The ABC’s Four Corners program has produced another swift response from government, with Malcolm Turnbull already promising a royal commission into allegations of abuse of children in Northern Territory juvenile detention. But despite protests from authorities that they could not have known what was going on, the abuse was well documented almost a year ago.
In last night’s graphic broadcast, journalist Caro Meldrum-Hanna detailed the use of tear gas on six boys held in the Behavioural Management Unit of the Don Dale Youth Detention centre outside of Darwin in August 2014, as well as so-called spit hood head coverings and strapping children to chairs in footage reminiscent of the treatment of prisoners at Guantanamo Bay.
Turnbull announced a royal commission into the treatment of children at the facility this morning. The terms of reference have yet to be announced; he wouldn’t say whether it will solely focus on the Don Dale centre or juvenile justice in the Top End generally. On AM this morning, the PM said:
“We will get to the bottom of what happened here. We want to know how this came about, we want to know what lessons can be learned from it, we want to know why there were inquiries into this centre which did not turn up the evidence and the information that we saw on Four Corners last night.”
But in fact, other inquiries did uncover issues. Even then-NT corrections minister John Elferink — who told Four Corners he had not seen the footage — was aware of issues given he’d previously responded to other reports citing the footage. In February 2015 New South Wales prisons bureaucrat Michael Vita released a report declaring the NT juvenile justice system “grossly inadequate” and detailed many of the abuses, as Crikey reported at the time.

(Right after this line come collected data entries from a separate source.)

(** C38. The block cache refines a disk of blocks: whatever it holds, each call of its
    interface (read, get, put, mark dirty, zero, flush) and each store of a client through
    a pointer to a block it holds runs to the end and has the effect it would have on the
    disk itself: a read and a get return the block's contents, a store is seen by later
    reads, a block in use keeps its place and its reference count, a zeroed block is zeros
    (or -1 when every block is held), and after a flush the disk has every block, except
    those written and not marked dirty. The device serves its requests; a client marks a
    block dirty before it lets it go, and there is a block that nobody holds when a new
    one is wanted. *)
Theorem bcache_is_disk v s o : cache_sees v s -> op_ok v s o ->
  wp (run o) s (fun r s' => exists v', cache_sees v' s' /\ op_does v s o r v' s' /\ op_keeps s o s').
Proof.
  intros Hs Hok. destruct o as [buf n|n|n p k l|n|n|n|]; cbn [run op_ok op_does] in *; wp_step.
  - destruct Hok as (Hn & Hr & Hb & Hd). eapply wp_mono; [by apply (read_block_wp v)|]. intros r s' (-> & Hs' & Hbytes & Hz & Hp & Hm). wp_step. by exists v.
  - destruct Hok as (Hn & Hr & Hlt). eapply wp_mono; [by apply (get_block_wp v)|]. intros r s' (Hr0 & Hp & Hs' & Hst). exists (pin n r.2 v).
    split; [done|]. split; [|by apply stepped_keeps]. split; [done|]. split; [done|]. split; [|done].
    eapply (handed_out _ _ n _ _ Hs'). cbn. apply lookup_insert_eq.
  - destruct Hok as ((c & Hp) & Hk & Hkl & Hl). eapply wp_mono; [by eapply (client_store_wp v s n c p)|]. intros [] s' [Hs' Hst]. wp_step.
    eexists. split; [exact Hs'|]. split; [done|]. by apply stepped_keeps.
  - eapply wp_mono; [by apply (mark_block_dirty_wp v)|]. intros r s' [[Hs' Hst] Hr]. wp_step. eexists. split; [exact Hs'|]. split; [done|].
    by apply stepped_keeps.
  - destruct Hok as [[Hpos Hlt] Hlast]. destruct (references_pinned v n Hpos) as [p Hp].
    eapply wp_mono; [by eapply (put_block_wp v s n)|]. intros r s' (-> & Hs' & Hst). wp_step. eexists. split; [exact Hs'|]. split; [done|].
    by apply stepped_keeps.
  - eapply wp_mono; [by apply (zero_block_wp v)|]. intros r s' (Hst & Hr). wp_step. pose proof (stepped_keeps s (ZeroBlock n) s' Hst).
    destruct Hr as [[-> Hs']|(-> & Hs' & Hr)]; eexists; (split; [exact Hs'|]; split; [|done]); [by left|by right].
  - eapply wp_mono; [by apply (flush_wp v)|]. intros r s' (-> & Hs' & Hst & Hd). wp_step. exists v. split; [done|]. split; [done|]. by apply stepped_keeps.
Qed.
Lemma vsnprintf_run fmt f ap t : format_ok f -> apart fmt (format_bytes f) -> renders_format apart f ap t -> lenZ t + 2 < 2 ^ 31 ->
  vsnprintf str len fmt ap m0 = Some (lenZ t, put m0 str (take (Z.to_nat (len - 1)) t ++ [0])).
Proof.
  intros Hf Hq Ht Hl. unfold vsnprintf.
  pose proof (printf_engine_wp _vsnprintf_output apart stored fmt f ap t [] (MkP m0 (MkOut str len 0)) eq_refl Hf Hq Ht) as He.
  apply wp_run in He as (r & s' & -> & -> & ->); [|unfold stored; rewrite take_nil; cbn; by rewrite Z.min_r by lia|done].
  cbn [p_out out_pos p_mem]. destruct (Z.leb_spec len (Z.min len (lenZ t))) as [Hge|Hlt].
  - assert (wr (str + len - 1) 0 (put m0 str (take (Z.to_nat len) t)) = Some (tt, put m0 str (take (Z.to_nat (len - 1)) t ++ [0]))) as Hw; [|by run Hw].
    pose proof (put_front_back (take (Z.to_nat len) t) 0 ltac:(rewrite length_take; lia)) as Hp. rewrite take_take, Nat.min_l in Hp by lia.
    rewrite wr_some, <- Hp; [done|]. replace (str + len - 1) with (str + Z.of_nat (Z.to_nat (len - 1))) by lia.
    apply (put_mapped m0 str _ str (Z.to_nat len) Hmap). lia.
  - assert (wr (str + lenZ t) 0 (put m0 str (take (Z.to_nat len) t)) = Some (tt, put m0 str (take (Z.to_nat (len - 1)) t ++ [0]))) as Hw; [|by run Hw].
    rewrite wr_some; [|apply (put_mapped m0 str _ str (Z.to_nat len) Hmap); lia]. rewrite !take_ge by lia. by rewrite put_app.
Qed.
End string.

(** C39. snprintf writes at most its size bytes, always terminated, and returns the length of
    the whole text: for a format of plain text and conversions d, i, u, x, X, s, c and
    percent, with flags (in the order - + blank # 0), width and size, the buffer holds the
    first size - 1 bytes of the text that C's printf defines for the arguments (the digits
    of the number converted to the type the size names, sign, padding with spaces or
    zeros, adjusted left or right; <null> for a null string), then a zero, and no other
    byte changes. The size is not 0 and the buffer is apart from the format and the
    strings. Left out, since the code departs from C there: a sign in a field adjusted to
    the left, + and blank on u, # with a width or for the number 0, a width of c, a
    precision; and texts of 2^31 - 2 bytes or more. *)
Theorem snprintf_formats m str len fmt f ap t : 0 < len -> mapped m str (Z.to_nat len) -> format_ok f -> apart m str len fmt (format_bytes f) ->
  renders_format (apart m str len) f ap t -> lenZ t + 2 < 2 ^ 31 ->
  snprintf str len fmt ap m = Some (lenZ t, put m str (take (Z.to_nat (len - 1)) t ++ [0])).
Proof. intros Hlen Hm Hf Hq Ht Hl. by apply (vsnprintf_run m str len Hlen Hm fmt f). Qed.

End PrintfProps.
(* ===== verification/PrintfStrto.v ===== *)
(** What [printf] writes for a number, [strtol] and [strtoul] read back. *)
From S2P Require Import Prelude Mem Ctype CString CStringProps StrProps Strto StrtoProps Printf PrintfSpec PrintfProps.
Local Open Scope Z_scope.

Module PrintfStrto.
Import Mem Ctype CString CStringProps StrProps Strto StrtoProps Printf PrintfSpec PrintfProps.

(** A conversion to base [base] takes the text as the number [n] with that sign. *)
Definition reads_back (base n : Z) (negative : bool) (t : list Z) : Prop :=
  exists w sg pre l r, t = w ++ sg ++ pre ++ l ++ r /\ numeral base w sg pre l r base /\ value base 0 l = n /\ sign_of sg = negative.

Lemma spaces_space n : Forall (fun c => isspace c = true) (replicate n chr_space).
Proof. by apply Forall_replicate. Qed.

Lemma zeros_value base n l : value base 0 (replicate n chr_0 ++ l) = value base 0 l.
Proof. induction n as [|n IH]; [done|]. cbn [replicate app]. by rewrite value_cons. Qed.

Lemma dig_zero base : 2 <= base -> dig base chr_0 = true.
Proof. intros Hb. unfold dig, digit_val. cbn. apply Z.ltb_lt. lia. Qed.

Lemma dig_not_x c : dig 16 c = true -> c ≠ chr_x /\ c ≠ chr_X.
Proof. intros Hd. split; by intros ->. Qed.

(** Digits of base 16 and spaces never look like a prefix. *)
Lemma no_prefix l r : Forall (fun c => dig 16 c = true) l -> Forall (fun c => c = chr_space) r -> no_0x (l ++ r) = true.
Proof.
  intros Hl Hr. assert (Forall (fun c => c ≠ chr_x /\ c ≠ chr_X) (l ++ r)) as Hall.
  { apply Forall_app. split; [eapply Forall_impl; [exact Hl|apply dig_not_x]|eapply Forall_impl; [exact Hr|by intros c ->]]. }
  destruct (l ++ r) as [|a [|b t]]; [done|done|]. rewrite !Forall_cons in Hall. destruct Hall as (_ & [Hx HX] & _). cbn [no_0x].
  rewrite (proj2 (Z.eqb_neq _ _) Hx), (proj2 (Z.eqb_neq _ _) HX). by rewrite andb_false_r.
Qed.

Lemma number_numeral base n w sg pre l r : base = 10 \/ base = 16 -> Forall (fun c => isspace c = true) w -> is_sign sg ->
  (pre = [] \/ base = 16 /\ pre = [chr_0; chr_x]) -> Forall (fun c => dig base c = true) l -> Forall (fun c => c = chr_space) r -> l ≠ [] ->
  value base 0 l = n -> reads_back base n (sign_of sg) (w ++ sg ++ pre ++ l ++ r).
Proof.
  intros Hb Hw Hsg Hpre Hl Hr Hne Hv. exists w, sg, pre, l, r. split; [done|]. split; [|done]. split; try done.
  - destruct Hpre as [->|[-> ->]]; [|apply PHex; by right]. apply PExplicit; [lia|]. intros ->. by apply no_prefix.
  - destruct r as [|c r]; [done|]. apply Forall_cons in Hr as [-> _]. cbn. by destruct Hb as [->| ->].
Qed.

Lemma num_text_some base upper n : num_text base upper n ≠ [].
Proof.
  unfold num_text, digits. cbn [digits_from]. destruct (n <? base); [done|]. intros E. apply fmap_nil_inv, app_nil in E as [_ E]. done.
Qed.

Lemma justified_reads base upper n left_ zero width sign : base = 10 \/ base = 16 -> 0 <= n ->
  sign = [] \/ sign = [chr_minus] \/ sign = [chr_plus] \/ sign = [chr_space] -> (left_ = true -> sign = []) ->
  reads_back base n (sign_of sign) (justify left_ zero width sign (num_text base upper n)).
Proof.
  intros Hb Hn Hsign Hleft. assert (2 <= base <= 36) as Hb2 by lia. pose proof (num_text_dig base upper n Hb2 Hn) as Hd.
  pose proof (num_text_some base upper n) as Hne. pose proof (num_text_value base upper n Hb2 Hn) as Hv. unfold justify.
  set (k := (Z.to_nat width - length sign - length (num_text base upper n))%nat). destruct left_.
  - rewrite (Hleft eq_refl). apply (number_numeral base n [] [] [] _ (replicate k chr_space)); try done; [by left|by left|by apply Forall_replicate].
  - assert (exists w sg, sign = w ++ sg /\ Forall (fun c => isspace c = true) w /\ is_sign sg /\ sign_of sg = sign_of sign) as (w & sg & -> & Hw & Hsg & <-).
    { destruct Hsign as [-> |[-> |[-> | ->]]]; [exists [], []|exists [], [chr_minus]|exists [], [chr_plus]|exists [chr_space], []];
        (split; [done|]); (split; [by repeat constructor|]); (split; [|done]); unfold is_sign; tauto. }
    destruct zero.
    + replace ((w ++ sg) ++ replicate k chr_0 ++ num_text base upper n) with (w ++ sg ++ [] ++ (replicate k chr_0 ++ num_text base upper n) ++ [])
        by (cbn [app]; by rewrite app_nil_r, <- !app_assoc).
      apply number_numeral; try done.
      * by left.
      * apply Forall_app. split; [|done]. apply Forall_replicate, dig_zero. lia.
      * intros E. by apply app_nil in E as [_ E].
      * by rewrite zeros_value.
    + replace (replicate k chr_space ++ (w ++ sg) ++ num_text base upper n) with ((replicate k chr_space ++ w) ++ sg ++ [] ++ num_text base upper n ++ [])
        by (cbn [app]; by rewrite app_nil_r, <- !app_assoc).
      apply number_numeral; try done.
      * apply Forall_app. split; [apply spaces_space|done].
      * by left.
Qed.

Lemma justify_width left_ zero width sign body : length (justify left_ zero width sign body) = Nat.max (Z.to_nat width) (length sign + length body).
Proof. unfold justify. destruct left_; [|destruct zero]; rewrite !length_app, length_replicate; lia. Qed.

Lemma justify_chars left_ zero width sign body : Forall (fun c => c ≠ 0 /\ byte c) (sign ++ body) ->
  Forall (fun c => c ≠ 0 /\ byte c) (justify left_ zero width sign body).
Proof.
  rewrite Forall_app. intros [Hs Hb]. unfold justify. destruct left_; [|destruct zero]; rewrite !Forall_app; (split_and!; try done);
    apply Forall_replicate; by compute.
Qed.

Lemma signed_reads m p x t : cstr m p t -> - 2 ^ 63 <= x < 2 ^ 63 -> reads_back 10 (Z.abs x) (x <? 0) t ->
  exists e, strtol p 10 m = Some (Conv x (Some e) None, m) /\ strtoll p 10 m = Some (Conv x (Some e) None, m).
Proof.
  intros Hc Hx (w & sg & pre & l & r & -> & Hn & Hv & Hs). eexists. unfold strtol, strtoll.
  rewrite (strtol_run LONG_MIN LONG_MAX _ _ _ _ _ _ _ _ _ Hc Hn) by (unfold LONG_MIN, LONG_MAX; lia).
  rewrite Hv. unfold signed_sat, signed_over, sat, over. rewrite Hs. unfold LONG_MIN, LONG_MAX.
  destruct (Z.ltb_spec x 0).
  - rewrite (proj2 (Z.ltb_ge _ _)), Z.min_l by lia. by replace (- Z.abs x) with x by lia.
  - rewrite (proj2 (Z.ltb_ge _ _)), Z.min_l by lia. by replace (Z.abs x) with x by lia.
Qed.

Lemma unsigned_reads m p base x t : cstr m p t -> 0 <= x < 2 ^ 64 -> reads_back base x false t ->
  exists e, strtoul p base m = Some (Conv x (Some e) None, m).
Proof.
  intros Hc Hx (w & sg & pre & l & r & -> & Hn & Hv & Hs). eexists. rewrite (strtoul_run _ _ _ _ _ _ _ _ _ Hc Hn).
  rewrite Hv. unfold negated, sat, over, ULONG_MAX. rewrite Hs. cbn [andb]. by rewrite (proj2 (Z.ltb_ge _ _)), Z.min_l by lia.
Qed.

Definition one_field (sp : spec) : format := MkFormat [([], sp)] [].

(** The text of one conversion ends up as a string at [str], when it fits. *)
Lemma one_field_written m str len fmt sp v t : 0 < len < 2 ^ 31 - 2 -> 0 <= width sp -> width sp < len -> mapped m str (Z.to_nat len) ->
  apart m str len fmt (format_bytes (one_field sp)) -> renders (apart m str len) sp [VInt v] t -> lenZ t < len ->
  Forall (fun c => c ≠ 0 /\ byte c) t ->
  exists m', snprintf str len fmt [VInt v] m = Some (lenZ t, m') /\ cstr m' str t.
Proof.
  intros Hlen Hw0 Hw Hm Hq Ht Hl Hb. exists (put m str (t ++ [0])). split; [|split; [apply put_bytes_at|done]].
  rewrite <- (take_ge t (Z.to_nat (len - 1))) at 2 by lia. apply (vsnprintf_run m str len ltac:(lia) Hm fmt (one_field sp)); try done; [| |lia].
  - split; [|by constructor]. apply Forall_singleton. split; [by constructor|]. cbn. lia.
  - rewrite <- (app_nil_r t). apply (renders_all _ (one_field sp) [VInt v] t).
    pose proof (renders_field (apart m str len) [] sp [] [VInt v] [] t [] Ht (renders_done _)) as Hx. cbn [app] in Hx. by rewrite app_nil_r in Hx.
Qed.

(** C40. What snprintf writes for one number into a buffer of at least 23 bytes that is wider
    than the field, the parsing functions read back without an error. strtol and strtoll
    return the argument of a d or i conversion, converted to the type its size names,
    unless a sign stands in a field adjusted to the left (it is lost, left_sign_lost).
    strtoul returns that of a u conversion (base 10) without the flags + and blank, and of
    an x or X conversion (base 16), where the flag # asks for a number other than 0, no
    width and lower case. The other flags (in the order - + blank # 0), the sizes, widths
    and values, from the smallest to the largest of the type, are free. *)
Theorem printed_numbers_read_back m str len fmt sp v : 23 <= len < 2 ^ 31 - 2 -> 0 <= width sp -> width sp < len -> mapped m str (Z.to_nat len) ->
  apart m str len fmt (format_bytes (one_field sp)) ->
  (cv sp = CDec \/ cv sp = CInt ->
     let x := to_signed (sz sp) v in (left_ sp = true -> sign_text sp (x <? 0) = []) ->
     exists n m' e, snprintf str len fmt [VInt v] m = Some (n, m') /\
       strtol str 10 m' = Some (Conv x (Some e) None, m') /\ strtoll str 10 m' = Some (Conv x (Some e) None, m')) /\
  (cv sp = CUns -> plus sp = false -> blank sp = false ->
     exists n m' e, snprintf str len fmt [VInt v] m = Some (n, m') /\ strtoul str 10 m' = Some (Conv (to_unsigned (sz sp) v) (Some e) None, m')) /\
  (forall upper, cv sp = CHex upper -> (alt sp = true -> width sp = 0 /\ upper = false /\ to_unsigned (sz sp) v ≠ 0) ->
     exists n m' e, snprintf str len fmt [VInt v] m = Some (n, m') /\ strtoul str 16 m' = Some (Conv (to_unsigned (sz sp) v) (Some e) None, m')).
Proof.
  intros Hlen Hw0 Hw Hm Hq. split; [|split].
  - intros Hcv x Hleft. pose proof (to_signed_range (sz sp) v) as Hx. fold x in Hx.
    pose proof (num_text_length 10 false (Z.abs x) 20 ltac:(lia) ltac:(lia) ltac:(lia) ltac:(lia)) as Hl.
    set (t := justify (left_ sp) (zero sp) (width sp) (sign_text sp (x <? 0)) (num_text 10 false (Z.abs x))).
    assert (sign_text sp (x <? 0) = [] \/ sign_text sp (x <? 0) = [chr_minus] \/ sign_text sp (x <? 0) = [chr_plus] \/
      sign_text sp (x <? 0) = [chr_space]) as Hsign by (unfold sign_text; destruct (x <? 0), (plus sp), (blank sp); tauto).
    destruct (one_field_written m str len fmt sp v t) as (m' & Hrun & Hc); try done; [lia|by constructor| | |].
    + unfold t. rewrite justify_width. destruct Hsign as [-> |[-> |[-> | ->]]]; simpl; lia.
    + apply justify_chars, Forall_app. split; [|by apply num_text_bytes; lia].
      destruct Hsign as [-> |[-> |[-> | ->]]]; repeat constructor; by compute.
    + pose proof (justified_reads 10 false (Z.abs x) (left_ sp) (zero sp) (width sp) (sign_text sp (x <? 0)) ltac:(by left) ltac:(lia) Hsign Hleft) as Hr.
      assert (sign_of (sign_text sp (x <? 0)) = (x <? 0)) as Es by (unfold sign_text; by destruct (x <? 0), (plus sp), (blank sp)).
      rewrite Es in Hr. destruct (signed_reads m' str x t Hc Hx Hr) as (e & H1 & H2). by exists (lenZ t), m', e.
  - intros Hcv Hp Hb. pose proof (to_unsigned_range (sz sp) v) as Hx. set (x := to_unsigned (sz sp) v) in *.
    pose proof (num_text_length 10 false x 20 ltac:(lia) ltac:(lia) ltac:(lia) ltac:(lia)) as Hl.
    set (t := justify (left_ sp) (zero sp) (width sp) [] (num_text 10 false x)).
    destruct (one_field_written m str len fmt sp v t) as (m' & Hrun & Hc); try done; [lia|by constructor| | |].
    + unfold t. rewrite justify_width. simpl. lia.
    + apply justify_chars. by apply num_text_bytes; lia.
    + destruct (unsigned_reads m' str 10 x t Hc Hx) as (e & H1); [|by exists (lenZ t), m', e].
      apply (justified_reads 10 false x (left_ sp) (zero sp) (width sp) []); [by left|lia|by left|done].
  - intros upper Hcv Halt. pose proof (to_unsigned_range (sz sp) v) as Hx. set (x := to_unsigned (sz sp) v) in *.
    pose proof (num_text_length 16 upper x 16 ltac:(lia) ltac:(lia) ltac:(lia) ltac:(lia)) as Hl.
    set (t := justify (left_ sp) (zero sp) (width sp) [] (num_text 16 upper x)).
    assert (Forall (fun c => c ≠ 0 /\ byte c) t) as Ht by (apply justify_chars; by apply num_text_bytes; lia).
    assert (lenZ t <= Z.max (width sp) 16) as Htl by (unfold t; rewrite justify_width; simpl; lia).
    assert (reads_back 16 x false t) as Hr by (apply (justified_reads 16 upper x (left_ sp) (zero sp) (width sp) []); [by right|lia|by left|done]).
    pose proof (renders_hex (apart m str len) sp upper v Hcv (fun E => conj (proj1 (Halt E)) (proj2 (proj2 (Halt E))))) as Hren.
    fold x t in Hren. destruct (alt sp) eqn:Ea; cbn [andb] in Hren.
    + destruct (Halt eq_refl) as (Hwidth & -> & Hx0). rewrite (proj2 (Z.eqb_neq x 0)) in Hren by done. cbn [negb] in Hren. destruct (one_field_written m str len fmt sp v ([chr_0; chr_x] ++ t)) as (m' & Hrun & Hc); try done.
      * lia.
      * rewrite length_app. simpl. lia.
      * apply Forall_app. split; [|done]. repeat constructor; by compute.
      * destruct (unsigned_reads m' str 16 x _ Hc Hx) as (e & H1); [|by exists (lenZ ([chr_0; chr_x] ++ t)), m', e].
        assert (t = [] ++ [] ++ [] ++ num_text 16 false x ++ []) as ->.
        { unfold t. rewrite app_nil_r, Hwidth. unfold justify. destruct (left_ sp), (zero sp); cbn [app replicate Nat.sub Z.to_nat]; by rewrite ?app_nil_r. }
        apply (number_numeral 16 x [] [] [chr_0; chr_x] (num_text 16 false x) []); try done; [by right|by left|by right|by apply num_text_dig; lia
          |apply num_text_some|by apply num_text_value; lia].
    + destruct (one_field_written m str len fmt sp v t) as (m' & Hrun & Hc); try done; [lia|lia|].
      destruct (unsigned_reads m' str 16 x t Hc Hx Hr) as (e & H1). by exists (lenZ t), m', e.
Qed.

End PrintfStrto.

Elferink also had access to then-NT children’s commissioner Dr Howard Bath’s report on the August 2014 incident. Bath’s report — released in October last year — details the attempt by 14-year-old Jake Roper to escape from his room in the BMU facility before he and five other children housed in the centre were gassed for several minutes. Initially the use of tear gas had been portrayed as the response to a riot in the centre, but Bath’s report found only Roper had escaped from his cell. Roper’s cell had no natural light and no access to water or air-conditioning, and Roper had been kept in the cell for all but two hours in a 24-hour period for days.
Bath’s report cites handycam footage taken by officers of the incident, showing Roper complaining of the length of his detention in solitary confinement:
Roper: “I’ve been in the back cells for how long bruz?”
Officer: “Have you had time out or not?”
Roper: “Yeah but I’ve been fucken stuck in there for how long?”
This is part of the footage later leaked to Four Corners. Bath found that no attempts were made by staff to negotiate a peaceful resolution to the incident, and that the officers were aware that using the gas to subdue Roper would also expose the other children locked in their cells. Two of those children in Bath’s report were said to “say their goodbyes” to each other, thinking they were going to die from the gas. When the six children were transferred to an adult prison after the incident, Bath found “a number” of them had spit hoods put over their heads, although only one of them had a history of spitting on staff.
The incident was also reported on Crikey blog The Northern Myth earlier this year, in a guest post by barrister John Lawrence.
At the time of the report, the NT corrections commissioner Ken Middlebrook claimed that officers had made “the right call”. He said Bath’s report was inaccurate and without context.
NT Chief Minister Adam Giles today sacked Elferink and said that there had been a “culture of cover-up” in the corrections system. He claimed, despite the Bath report containing screenshots of the CCTV footage and heavily referencing the footage, that the footage had been “withheld from” himself and Elferink.
Other incidents were also reported by the ABC, but not as widely picked up as the Four Corners report. In December 2014, the ABC obtained the CCTV footage of Dylan Vollner being stripped by guards and restrained in 2010, when he was just 13 years old. A NT judge who reviewed the incident at the time described the force used as “low-level physical violence“. Vollner, now 18, remains in jail in Darwin, according to his sister.